Reaction: Loved It! My favorite part of the book is not something to turns up in the summary. It is Abby’s relationship with her closeted best friend Cody. When readers first meet Cody, Abby warns us:
Before you get your hopes up, let me tell you this is not one of those situations where the girl goes out with the empty-headed jock only to realize that her soul mate was living next door to her all along. Cody is gay. He hasn’t told me–or anyone–yet, but I know. When you’ve been friends with a guy your whole life, it’s pretty easy to figure out. (pg 3)
First, this is a great example of Abby’s voice. Second, this is a huge part of the book, Cody’s sexuality and his coming to terms with it. Cody is teased at school despite the fact that he isn’t out. His denial, at least publicly, that he is gay causes horrible tension between him and Abby. Even after he decides to come out, Cody faces some horrible choices. I found Cody’s story sad and compelling and very well done.
I also thought that characterization of Abby’s family, her sisters, her mother, and her father, was wonderful. These were some very flawed people but they weren’t all good and they weren’t all bad. I think Geerling showed wonderful talent in her handling of these characters. While they are different from anyone I know, I do believe that there are certainly people who will be able to relate with Abby and her family.
My only gripe is with the main romantic relationship. I think Jackson’s character is as well-drawn as the rest. He’s a jock and a bit of an a** when he wants to be but he is also sweet and caring.
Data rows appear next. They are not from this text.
Let one_vector := download_vector download_svg_content write_file local_path_of.
Let one_batch :=
  download_batch export_svg_batch download_svg_content write_file local_path_of.

Lemma download_vector_requests urls st v :
  requests (one_vector urls st v) = requests st.
Proof.
  subst one_vector. unfold download_vector. cbv zeta.
  repeat match goal with
         | |- context [match ?x with _ => _ end] => destruct x
         end; reflexivity.
Qed.

Lemma download_batch_requests st batch :
  requests (one_batch st batch) = requests st ++ [vi_id <$> batch].
Proof.
  subst one_batch. unfold download_batch. cbv zeta.
  destruct (export_svg_batch (vi_id <$> batch)) as [[ |u urls]| ]; try done.
  generalize (u :: urls). intros svg_urls.
  change (download_vector download_svg_content write_file local_path_of)
    with one_vector.
  set (st0 := DownloadState _ _ _).
  change (requests st ++ [vi_id <$> batch]) with (requests st0).
  generalize st0. induction batch as [ |v batch IH]; intros st1; [done | ].
  cbn [foldl]. by rewrite IH, download_vector_requests.
Qed.

Lemma download_batches_requests (f : nat → list vector_item) idxs :
  ∀ st, requests (foldl (λ st i, one_batch st (f i)) st idxs) =
        requests st ++ ((λ i, vi_id <$> f i) <$> idxs).
Proof.
  induction idxs as [ |i idxs IH]; intros st; cbn [foldl].
  - by rewrite app_nil_r.
  - by rewrite IH, download_batch_requests, <- app_assoc.
Qed.

End downloads.

Lemma concat_fmap_fmap {A B I} (f : A → B) (g : I → list A) (idxs : list I) :
  concat ((λ i, f <$> g i) <$> idxs) = f <$> concat (g <$> idxs).
Proof.
  induction idxs as [ |i idxs IH]; [done | ].
  rewrite !fmap_cons. cbn [concat]. by rewrite fmap_app, IH.
Qed.

Lemma slice_step {A} (l : list A) i step :
  slice l i (i + step) = take step (drop i l).
Proof. unfold slice. f_equal. lia. Qed.

Lemma range_from_lt fuel : ∀ start stop step i,
  i ∈ range_from fuel start stop step → (i < stop)%nat.
Proof.
  induction fuel as [ |fuel IH]; intros start stop step i; cbn [range_from].
  - by intros ?%elem_of_nil.
  - destruct (Nat.ltb_spec start stop); [ | by intros ?%elem_of_nil].
    intros [->|Hi]%elem_of_cons; [done | by eapply IH].
Qed.

Lemma range_from_concat {A} (l : list A) step :
  (0 < step)%nat →
  ∀ fuel start, (length l - start ≤ fuel)%nat →
    concat ((λ i, slice l i (i + step)) <$> range_from fuel start (length l) step)
    = drop start l.
Proof.
  intros Hstep. induction fuel as [ |fuel IH]; intros start Hfuel;
    cbn [range_from].
  - cbn. symmetry. apply drop_ge. lia.
  - destruct (Nat.ltb_spec start (length l)) as [Hlt|Hge].
    + rewrite fmap_cons. cbn [concat]. rewrite IH by lia.
      rewrite slice_step, <- drop_drop. apply take_drop.
    + cbn. symmetry. apply drop_ge. lia.
Qed.

Lemma range_from_count step :
  (0 < step)%nat →
  ∀ fuel start stop, (stop - start ≤ fuel)%nat →
    (step * length (range_from fuel start stop step) < (stop - start) + step)%nat ∧
    (stop - start ≤ step * length (range_from fuel start stop step))%nat.
Proof.
  intros Hstep. induction fuel as [ |fuel IH]; intros start stop Hfuel;
    cbn [range_from].
  - cbn [length]. lia.
  - destruct (Nat.ltb_spec start stop) as [Hlt|Hge]; [ | cbn [length]; lia].
    cbn [length]. destruct (IH (start + step) stop) as [H1 H2]; [lia | ].
    revert H1 H2. generalize (length (range_from fuel (start + step) stop step)).
    intros L H1 H2. rewrite Nat.mul_succ_r.
    destruct L as [ |L]; [rewrite Nat.mul_0_r in *; lia | ].
    rewrite Nat.mul_succ_r in *. lia.
Qed.

(** The requests of a run, whatever the environment answers. *)
Lemma download_requests_spec
    (export_svg_batch : list string → option (pydict (option string)))
    (download_svg_content : string → option string)
    (write_file : string → string → option nat)
    (local_path_of : string → string)
    (data : figma_file) (d : pydict svg_download) :
  fd_svgDownloads data = Some d → d ≠ [] →
  ∃ st,
    download_svg_icons_from_preprocessed export_svg_batch download_svg_content
      write_file local_path_of data = Preprocessed st ∧
    concat (requests st) = dict_keys d ∧
    Forall (λ batch, (1 ≤ length batch ≤ 10)%nat) (requests st) ∧
    (10 * length (requests st) < length d + 10)%nat ∧
    (length d ≤ 10 * length (requests st))%nat.
Proof.
  intros Hd Hne. unfold download_svg_icons_from_preprocessed. rewrite Hd.
  destruct d as [ |kv d]; [done | ]. cbv zeta.
  set (ivs := (λ kv, vector_item_of kv.1 kv.2) <$> kv :: d).
  eexists. split; [reflexivity | ].
  rewrite (download_batches_requests export_svg_batch download_svg_content
             write_file local_path_of (λ i, slice ivs i (i + 10))).
  cbn [requests app]. unfold py_range.
  assert (Hlen : length ivs = length (kv :: d)) by (subst ivs; apply length_fmap).
  assert (Hidx : ∀ i, i ∈ range_from (length ivs) 0 (length ivs) 10 →
                      (i < length ivs)%nat) by (intros i; apply range_from_lt).
  split_and!.
  - rewrite concat_fmap_fmap, range_from_concat by lia. rewrite drop_0.
    subst ivs. unfold dict_keys. rewrite <- list_fmap_compose.
    by apply list_fmap_ext.
  - apply Forall_fmap, Forall_forall. intros i Hi%Hidx. unfold compose.
    rewrite length_fmap, slice_step, length_take, length_drop. lia.
  - rewrite length_fmap, <- Hlen.
    destruct (range_from_count 10 ltac:(lia) (length ivs) 0 (length ivs)
                ltac:(lia)) as [H1 _]. lia.
  - rewrite length_fmap, <- Hlen.
    destruct (range_from_count 10 ltac:(lia) (length ivs) 0 (length ivs)
                ltac:(lia)) as [_ H2]. lia.
Qed.

(** X20. [download_svg_icons_from_preprocessed] asks the API for every id
    of a non-empty [_svgDownloads] exactly once, in the order of the
    dictionary, in batches of ten: whatever the API, the download server
    and the file system answer, the [node_ids] of its [export_svg_batch]
    calls, put end to end, are the keys of [_svgDownloads]; no batch is
    empty or longer than ten; and the number of calls is the number of
    entries divided by ten, rounded up. *)
Theorem X20_every_exported_id_requested_once
    (export_svg_batch : list string → option (pydict (option string)))
    (download_svg_content : string → option string)
    (write_file : string → string → option nat)
    (local_path_of : string → string)
    (data : figma_file) (d : pydict svg_download) :
  fd_svgDownloads data = Some d → d ≠ [] →
  ∃ st,
    download_svg_icons_from_preprocessed export_svg_batch download_svg_content
      write_file local_path_of data = Preprocessed st ∧
    concat (requests st) = dict_keys d ∧
    Forall (λ batch, (1 ≤ length batch ≤ 10)%nat) (requests st) ∧
    (10 * length (requests st) < length d + 10)%nat ∧
    (length d ≤ 10 * length (requests st))%nat.
Proof. apply download_requests_spec. Qed.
Definitely not perfect. Abby and Jackson’s relationship blossomed before readers enter the story, so the fact that they don’t spend a lot of time together to develop their feelings doesn’t bother me too much. The two things that bothered me were: 1. Jackson seemed ill concerned with the fact that he could possibly be he father of Kait’s baby. While it is unlikely, it is not 100% ruled out. I would want some sort of DNA test just to be sure. 2. Abby’s end decision was a 180 turn around that seemed to come from nowhere. While I was happy with the end, it just didn’t fit her character. That was disappointing after what I thought was so much stellar characterization. Abby and Jackson took a backseat to some of the other storylines–Cody and Abby’s family drama–so I wish I could have had more time for Abby to come to her eventual decision.
Despite that, like I said at the beginning, I loved Fancy White Trash. It is definitly for older readers–drinking, sex (though not explicit), and even a butt plug (a first for me) showed up in the story. Still, an awesome depicition of an imperfect family and a wonderfully handled story of a young man struggling with his sexuality.